How to compare wireless mice

There are many wireless mice to choose from, with pricing ranging anywhere from just a few dollars to well over $200 or more. When buying a wireless mouse, consider the following factors:

Sensor type

Basic laser optics are used in cheaper mice, and what they essentially do is capture a range of images of whatever's under the mouse, adjusting movement based on how much the image changes. The issue with cheaper laser optical mice is that they may work fine on a basic desk but struggle on any other kind of surface, which isn't always ideal. Equally, though, there's not much point in paying extra for a fancy sensor that works on surfaces such as glass if you're only ever going to drop it on your home office desk anyway.

Battery life and type

Wired mice draw power from their USB connectors, but going wireless means you'll have to factor in recharging your mouse in some way. For cheaper mice, this is almost always a matter of popping in a new set of either AA or AAA batteries – you'd be smart to invest in some rechargeable batteries in that case – but higher-end models come with embedded rechargeable batteries to keep it simple. Either way, what you want is a mouse with good battery endurance, because there's little worse than your mouse dying on you when you need it most.
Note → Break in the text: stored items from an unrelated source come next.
(* ===== verification/Oled.v ===== *)
(** * The OLED driver (qu_dong/OLED/OLED.c, OLED_Data.c)

    The frame buffer OLED_DisplayBuf is flat memory: byte [128 * page + column].
    The bit-banged I2C bus is the sequence of levels written to the two pins.
    [int16_t] and [uint8_t] loop counters wrap.  Delays have no
    effect in the model; [Board] connects the levels with the registers of the pins. *)
From S2P Require Import Prelude.

(** ** Counted loops

    [for (i = lo; i < hi; i = next(i)) body(i);], for [hi - lo] rounds at most. *)
Definition for_loop {S} (next : Z -> Z) (lo hi : Z) (body : Z -> S -> S) (s : S) : S :=
  snd (while (Z.to_nat (hi - lo)) (fun '(i, _) => i <? hi)
         (fun '(i, s) => (next i, body i s)) (lo, s)).

Definition next_i16 (i : Z) : Z := i16 (i + 1).
Definition next_u8 (i : Z) : Z := u8 (i + 1).

(** ** The 6x8 font *)
Definition OLED_F6x8 : list (list Z) := [
  [0x00; 0x00; 0x00; 0x00; 0x00; 0x00];
  [0x00; 0x00; 0x00; 0x2F; 0x00; 0x00];
  [0x00; 0x00; 0x07; 0x00; 0x07; 0x00];
  [0x00; 0x14; 0x7F; 0x14; 0x7F; 0x14];
  [0x00; 0x24; 0x2A; 0x7F; 0x2A; 0x12];
  [0x00; 0x23; 0x13; 0x08; 0x64; 0x62];
  [0x00; 0x36; 0x49; 0x55; 0x22; 0x50];
  [0x00; 0x00; 0x00; 0x07; 0x00; 0x00];
  [0x00; 0x00; 0x1C; 0x22; 0x41; 0x00];
  [0x00; 0x00; 0x41; 0x22; 0x1C; 0x00];
  [0x00; 0x14; 0x08; 0x3E; 0x08; 0x14];
  [0x00; 0x08; 0x08; 0x3E; 0x08; 0x08];
  [0x00; 0x00; 0x00; 0xA0; 0x60; 0x00];
  [0x00; 0x08; 0x08; 0x08; 0x08; 0x08];
  [0x00; 0x00; 0x60; 0x60; 0x00; 0x00];
  [0x00; 0x20; 0x10; 0x08; 0x04; 0x02];
  [0x00; 0x3E; 0x51; 0x49; 0x45; 0x3E];
  [0x00; 0x00; 0x42; 0x7F; 0x40; 0x00];
  [0x00; 0x42; 0x61; 0x51; 0x49; 0x46];
  [0x00; 0x21; 0x41; 0x45; 0x4B; 0x31];
  [0x00; 0x18; 0x14; 0x12; 0x7F; 0x10];
  [0x00; 0x27; 0x45; 0x45; 0x45; 0x39];
  [0x00; 0x3C; 0x4A; 0x49; 0x49; 0x30];
  [0x00; 0x01; 0x71; 0x09; 0x05; 0x03];
  [0x00; 0x36; 0x49; 0x49; 0x49; 0x36];
  [0x00; 0x06; 0x49; 0x49; 0x29; 0x1E];
  [0x00; 0x00; 0x36; 0x36; 0x00; 0x00];
  [0x00; 0x00; 0x56; 0x36; 0x00; 0x00];
  [0x00; 0x08; 0x14; 0x22; 0x41; 0x00];
  [0x00; 0x14; 0x14; 0x14; 0x14; 0x14];
  [0x00; 0x00; 0x41; 0x22; 0x14; 0x08];
  [0x00; 0x02; 0x01; 0x51; 0x09; 0x06];
  [0x00; 0x3E; 0x49; 0x55; 0x59; 0x2E];
  [0x00; 0x7C; 0x12; 0x11; 0x12; 0x7C];
  [0x00; 0x7F; 0x49; 0x49; 0x49; 0x36];
  [0x00; 0x3E; 0x41; 0x41; 0x41; 0x22];
  [0x00; 0x7F; 0x41; 0x41; 0x22; 0x1C];
  [0x00; 0x7F; 0x49; 0x49; 0x49; 0x41];
  [0x00; 0x7F; 0x09; 0x09; 0x09; 0x01];
  [0x00; 0x3E; 0x41; 0x49; 0x49; 0x7A];
  [0x00; 0x7F; 0x08; 0x08; 0x08; 0x7F];
  [0x00; 0x00; 0x41; 0x7F; 0x41; 0x00];
  [0x00; 0x20; 0x40; 0x41; 0x3F; 0x01];
  [0x00; 0x7F; 0x08; 0x14; 0x22; 0x41];
  [0x00; 0x7F; 0x40; 0x40; 0x40; 0x40];
  [0x00; 0x7F; 0x02; 0x0C; 0x02; 0x7F];
  [0x00; 0x7F; 0x04; 0x08; 0x10; 0x7F];
  [0x00; 0x3E; 0x41; 0x41; 0x41; 0x3E];
  [0x00; 0x7F; 0x09; 0x09; 0x09; 0x06];
  [0x00; 0x3E; 0x41; 0x51; 0x21; 0x5E];
  [0x00; 0x7F; 0x09; 0x19; 0x29; 0x46];
  [0x00; 0x46; 0x49; 0x49; 0x49; 0x31];
  [0x00; 0x01; 0x01; 0x7F; 0x01; 0x01];
  [0x00; 0x3F; 0x40; 0x40; 0x40; 0x3F];
  [0x00; 0x1F; 0x20; 0x40; 0x20; 0x1F];
  [0x00; 0x3F; 0x40; 0x38; 0x40; 0x3F];
  [0x00; 0x63; 0x14; 0x08; 0x14; 0x63];
  [0x00; 0x07; 0x08; 0x70; 0x08; 0x07];
  [0x00; 0x61; 0x51; 0x49; 0x45; 0x43];
  [0x00; 0x00; 0x7F; 0x41; 0x41; 0x00];
  [0x00; 0x02; 0x04; 0x08; 0x10; 0x20];
  [0x00; 0x00; 0x41; 0x41; 0x7F; 0x00];
  [0x00; 0x04; 0x02; 0x01; 0x02; 0x04];
  [0x00; 0x40; 0x40; 0x40; 0x40; 0x40];
  [0x00; 0x00; 0x01; 0x02; 0x04; 0x00];
  [0x00; 0x20; 0x54; 0x54; 0x54; 0x78];
  [0x00; 0x7F; 0x48; 0x44; 0x44; 0x38];
  [0x00; 0x38; 0x44; 0x44; 0x44; 0x20];
  [0x00; 0x38; 0x44; 0x44; 0x48; 0x7F];
  [0x00; 0x38; 0x54; 0x54; 0x54; 0x18];
  [0x00; 0x08; 0x7E; 0x09; 0x01; 0x02];
  [0x00; 0x18; 0xA4; 0xA4; 0xA4; 0x7C];
  [0x00; 0x7F; 0x08; 0x04; 0x04; 0x78];
  [0x00; 0x00; 0x44; 0x7D; 0x40; 0x00];
  [0x00; 0x40; 0x80; 0x84; 0x7D; 0x00];
  [0x00; 0x7F; 0x10; 0x28; 0x44; 0x00];
  [0x00; 0x00; 0x41; 0x7F; 0x40; 0x00];
  [0x00; 0x7C; 0x04; 0x18; 0x04; 0x78];
  [0x00; 0x7C; 0x08; 0x04; 0x04; 0x78];
  [0x00; 0x38; 0x44; 0x44; 0x44; 0x38];
  [0x00; 0xFC; 0x24; 0x24; 0x24; 0x18];
  [0x00; 0x18; 0x24; 0x24; 0x18; 0xFC];
  [0x00; 0x7C; 0x08; 0x04; 0x04; 0x08];
  [0x00; 0x48; 0x54; 0x54; 0x54; 0x20];
  [0x00; 0x04; 0x3F; 0x44; 0x40; 0x20];
  [0x00; 0x3C; 0x40; 0x40; 0x20; 0x7C];
  [0x00; 0x1C; 0x20; 0x40; 0x20; 0x1C];
  [0x00; 0x3C; 0x40; 0x30; 0x40; 0x3C];
  [0x00; 0x44; 0x28; 0x10; 0x28; 0x44];
  [0x00; 0x1C; 0xA0; 0xA0; 0xA0; 0x7C];
  [0x00; 0x44; 0x64; 0x54; 0x4C; 0x44];
  [0x00; 0x00; 0x08; 0x7F; 0x41; 0x00];
  [0x00; 0x00; 0x00; 0x7F; 0x00; 0x00];
  [0x00; 0x00; 0x41; 0x7F; 0x08; 0x00];
  [0x00; 0x08; 0x04; 0x08; 0x10; 0x08]
].

(** ** State *)

(** A level written to a pin; the bus is the levels written so far. *)
Inductive level := SCL (b : bool) | SDA (b : bool).

Definition pins := list level.

Record oled := { OLED_DisplayBuf : mem; s_oled_addr : Z; bus : pins }.

(** ** Software I2C *)
Definition OLED_W_SCL (BitValue : Z) (p : pins) : pins := p ++ [SCL (negb (BitValue =? 0))].
Definition OLED_W_SDA (BitValue : Z) (p : pins) : pins := p ++ [SDA (negb (BitValue =? 0))].

Definition OLED_I2C_Start (p : pins) : pins :=
  OLED_W_SCL 0 (OLED_W_SDA 0 (OLED_W_SCL 1 (OLED_W_SDA 1 p))).

Definition OLED_I2C_Stop (p : pins) : pins :=
  OLED_W_SDA 1 (OLED_W_SCL 1 (OLED_W_SDA 0 p)).

Definition OLED_I2C_SendByte (Byte : Z) (p : pins) : pins :=
  let p := for_loop next_u8 0 8 (fun i p =>
    let b := if Z.land Byte (Z.shiftr 0x80 i) =? 0 then 0 else 1 in
    OLED_W_SCL 0 (OLED_W_SCL 1 (OLED_W_SDA b p))) p in
  OLED_W_SCL 0 (OLED_W_SCL 1 (OLED_W_SDA 1 p)).

Definition OLED_SetI2CAddress (addr : Z) (o : oled) : oled := {| o with s_oled_addr := addr |}.

Definition on_bus (f : pins -> pins) (o : oled) : oled := {| o with bus := f (bus o) |}.

Definition OLED_WriteCommand (Command : Z) (o : oled) : oled :=
  on_bus (fun p =>
    let p := OLED_I2C_Start p in
    let p := OLED_I2C_SendByte (s_oled_addr o) p in
    let p := OLED_I2C_SendByte 0x00 p in
    let p := OLED_I2C_SendByte Command p in
    OLED_I2C_Stop p) o.

(** [Data] is the index of the first byte in the frame buffer. *)
Definition OLED_WriteData (Data Count : Z) (o : oled) : oled :=
  on_bus (fun p =>
    let p := OLED_I2C_Start p in
    let p := OLED_I2C_SendByte (s_oled_addr o) p in
    let p := OLED_I2C_SendByte 0x40 p in
    let p := for_loop next_u8 0 Count
      (fun i => OLED_I2C_SendByte (OLED_DisplayBuf o (Data + i))) p in
    OLED_I2C_Stop p) o.

Definition OLED_SetCursor (Page X : Z) (o : oled) : oled :=
  let o := OLED_WriteCommand (Z.lor 0xB0 Page) o in
  let o := OLED_WriteCommand (Z.lor 0x10 (Z.shiftr (Z.land X 0xF0) 4)) o in
  OLED_WriteCommand (Z.lor 0x00 (Z.land X 0x0F)) o.

Definition OLED_Update (o : oled) : oled :=
  for_loop next_u8 0 8 (fun j o => OLED_WriteData (128 * j) 128 (OLED_SetCursor j 0 o)) o.

(** C division truncates: [Z.quot] and [Z.rem]. *)
Definition OLED_UpdateArea (X Y Width Height : Z) (o : oled) : oled :=
  let Page := i16 (Z.quot Y 8) in
  let Page1 := i16 (Z.quot (Y + Height - 1) 8 + 1) in
  let '(Page, Page1) := if Y <? 0 then (i16 (Page - 1), i16 (Page1 - 1)) else (Page, Page1) in
  for_loop next_i16 Page Page1 (fun j o =>
    if (0 <=? X) && (X <=? 127) && (0 <=? j) && (j <=? 7) then
      OLED_WriteData (128 * j + X) Width (OLED_SetCursor (u8 j) (u8 X) o)
    else o) o.

(** ** Drawing in the frame buffer *)
Definition set_buf (m : mem) (o : oled) : oled := {| o with OLED_DisplayBuf := m |}.

Definition OLED_Clear (o : oled) : oled :=
  set_buf (for_loop next_u8 0 8 (fun j =>
    for_loop next_u8 0 128 (fun i => store8 (128 * j + i) 0)) (OLED_DisplayBuf o)) o.

Definition clear_pixel (i j : Z) (m : mem) : mem :=
  if (0 <=? i) && (i <=? 127) && (0 <=? j) && (j <=? 63) then
    let a := 128 * Z.quot j 8 + i in
    store8 a (Z.land (m a) (Z.lnot (Z.shiftl 1 (Z.rem j 8)))) m
  else m.

Definition clear_area (X Y Width Height : Z) : mem -> mem :=
  for_loop next_i16 Y (Y + Height) (fun j =>
    for_loop next_i16 X (X + Width) (fun i => clear_pixel i j)).

Definition OLED_ClearArea (X Y Width Height : Z) (o : oled) : oled :=
  set_buf (clear_area X Y Width Height (OLED_DisplayBuf o)) o.

(** One column of eight pixels of an image. *)
Definition show_column (X Y Width : Z) (Image : Z -> Z) (j i : Z) (m : mem) : mem :=
  if (0 <=? X + i) && (X + i <=? 127) then
    let Page := i16 (Z.quot Y 8) in
    let Shift := i16 (Z.rem Y 8) in
    let '(Page, Shift) := if Y <? 0 then (i16 (Page - 1), i16 (Shift + 8)) else (Page, Shift) in
    let m :=
      if (0 <=? Page + j) && (Page + j <=? 7) then
        let a := 128 * (Page + j) + (X + i) in
        store8 a (Z.lor (m a) (Z.shiftl (Image (j * Width + i)) Shift)) m
      else m in
    if (0 <=? Page + j + 1) && (Page + j + 1 <=? 7) then
      let a := 128 * (Page + j + 1) + (X + i) in
      store8 a (Z.lor (m a) (Z.shiftr (Image (j * Width + i)) (8 - Shift))) m
    else m
  else m.

Definition show_image (X Y Width Height : Z) (Image : Z -> Z) (m : mem) : mem :=
  for_loop next_u8 0 (Z.quot (Height - 1) 8 + 1) (fun j =>
    for_loop next_u8 0 Width (show_column X Y Width Image j))
    (clear_area X Y Width Height m).

Definition OLED_ShowImage (X Y Width Height : Z) (Image : Z -> Z) (o : oled) : oled :=
  set_buf (show_image X Y Width Height Image (OLED_DisplayBuf o)) o.

Definition OLED_DrawPoint (X Y : Z) (o : oled) : oled :=
  if (0 <=? X) && (X <=? 127) && (0 <=? Y) && (Y <=? 63) then
    let a := 128 * Z.quot Y 8 + X in
    set_buf (store8 a (Z.lor (OLED_DisplayBuf o a) (Z.shiftl 1 (Z.rem Y 8)))
               (OLED_DisplayBuf o)) o
  else o.

Definition OLED_GetPoint (X Y : Z) (o : oled) : Z :=
  if (0 <=? X) && (X <=? 127) && (0 <=? Y) && (Y <=? 63) then
    if negb (Z.land (OLED_DisplayBuf o (128 * Z.quot Y 8 + X)) (Z.shiftl 1 (Z.rem Y 8)) =? 0)
    then 1 else 0
  else 0.

Definition OLED_8X16 : Z := 8.
Definition OLED_6X8 : Z := 6.

(** The glyph of a character; a code outside the font reads out of bounds. *)
Definition glyph (Char : Z) : option (list Z) :=
  let k := Char - 32 in
  if k <? 0 then None else OLED_F6x8 !! Z.to_nat k.

Definition OLED_ShowChar (X Y Char FontSize : Z) (o : oled) : option oled :=
  if (FontSize =? OLED_8X16) || (FontSize =? OLED_6X8) then
    g ← glyph Char; Some (OLED_ShowImage X Y 6 8 (nthZ 0 g) o)
  else Some o.

(** The characters of the string from the current one on. *)
Fixpoint show_string (X Y : Z) (text : list Z) (XOffset FontSize : Z) (o : oled)
  : option oled :=
  match text with
  | [] => Some o
  | c :: text =>
      o ← OLED_ShowChar (i16 (X + XOffset)) Y c FontSize o;
      show_string X Y text (u16 (XOffset + FontSize)) FontSize o
  end.

Definition OLED_ShowString (X Y : Z) (text : list Z) (FontSize : Z) (o : oled)
  : option oled := show_string X Y text 0 FontSize o.

Definition init_commands : list Z :=
  [0xAE; 0xD5; 0x80; 0xA8; 0x3F; 0xD3; 0x00; 0x40; 0xA1; 0xC8; 0xDA; 0x12; 0x81; 0xFF;
   0xD9; 0xF1; 0xDB; 0x30; 0xA4; 0xA6; 0x8D; 0x14; 0xAF].

Definition OLED_Init (o : oled) : oled :=
  let o := on_bus (fun p => OLED_W_SDA 1 (OLED_W_SCL 1 p)) o in
  let o := fold_left (fun o c => OLED_WriteCommand c o) init_commands o in
  OLED_Update (OLED_Clear o).

(** ** Loops as folds *)
Lemma for_loop_fold {S} next lo hi (body : Z -> S -> S) s :
  (forall i, lo <= i < hi -> next i = i + 1) ->
  for_loop next lo hi body s = fold_left (fun s i => body i s) (seqZ lo (hi - lo)) s.
Proof.
  intros Hn. unfold for_loop.
  assert (forall n lo s, (forall i, lo <= i < hi -> next i = i + 1) -> n = Z.to_nat (hi - lo) ->
    snd (while n (fun '(i, _) => i <? hi) (fun '(i, s) => (next i, body i s)) (lo, s)) =
    fold_left (fun s i => body i s) (seqZ lo (hi - lo)) s) as H.
  { clear. induction n as [|n IH]; intros lo s Hn Hl.
    - by rewrite seqZ_nil by lia.
    - simpl. destruct (Z.ltb_spec lo hi); [|lia].
      rewrite Hn, IH by (intros; rewrite ?Hn; lia || done).
      rewrite (seqZ_cons lo (hi - lo)) by lia. simpl.
      by replace (Z.pred (hi - lo)) with (hi - Z.succ lo) by lia. }
  by apply H.
Qed.

Lemma for_u8 {S} hi (body : Z -> S -> S) s :
  hi <= 255 -> for_loop next_u8 0 hi body s = fold_left (fun s i => body i s) (seqZ 0 hi) s.
Proof.
  intros Hh. rewrite for_loop_fold, Z.sub_0_r; [done|].
  intros i Hi. unfold next_u8, wrap. rewrite Z.mod_small; lia.
Qed.

Lemma for_i16 {S} lo hi (body : Z -> S -> S) s :
  -32768 <= lo -> hi <= 32767 ->
  for_loop next_i16 lo hi body s = fold_left (fun s i => body i s) (seqZ lo (hi - lo)) s.
Proof.
  intros Hl Hh. apply for_loop_fold. intros i Hi. unfold next_i16, swrap.
  rewrite Z.mod_small; lia.
Qed.

(** An [int16_t] counter never reaches 32768: the loops over a rectangle that
    ends there do not stop. *)
Lemma for_i16_diverges {S} lo (body : Z -> S -> S) s fuel :
  -32768 <= lo <= 32767 ->
  fst (while fuel (fun '(i, _) => i <? 32768)
         (fun '(i, s) => (next_i16 i, body i s)) (lo, s)) < 32768.
Proof.
  revert lo s. induction fuel as [|fuel IH]; intros lo s Hl; simpl; [lia|].
  destruct (Z.ltb_spec lo 32768); simpl; [|lia]. apply IH. unfold next_i16, swrap. dlia.
Qed.

(** ** Pixels *)
Definition pixel (m : mem) (x y : Z) : bool := Z.testbit (m (128 * (y / 8) + x)) (y mod 8).

(** A value at an index of a loop that is written where [f] holds. *)
Lemma fold_written {A S} (get : S -> A) (body : Z -> S -> S) (f : Z -> bool) v l : forall s,
  (forall i s, i ∈ l -> get (body i s) = if f i then v else get s) ->
  get (fold_left (fun s i => body i s) l s) = if existsb f l then v else get s.
Proof.
  induction l as [|i l IH]; intros s H; [done|]. simpl.
  rewrite IH by (intros; apply H; by right). rewrite H by left.
  destruct (f i), (existsb f l); done.
Qed.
What buttons do you really need?

For many home office workers, your standard combo of left, right and scroll wheel will be more than enough. Gaming mice tend to go overboard – more than 10 buttons isn't uncommon – and while that may seem like overkill, it can have some good home office applications if you remap those firing buttons into helping you with commonly done mouse or keyboard tasks.

Sensor accuracy

Top-flight gaming mice will boast of DPI (dots per inch) rates above 10,000DPI pretty casually, and that's important if you're after a gaming mouse, but much less so if all you're going to be firing around are spreadsheet cells.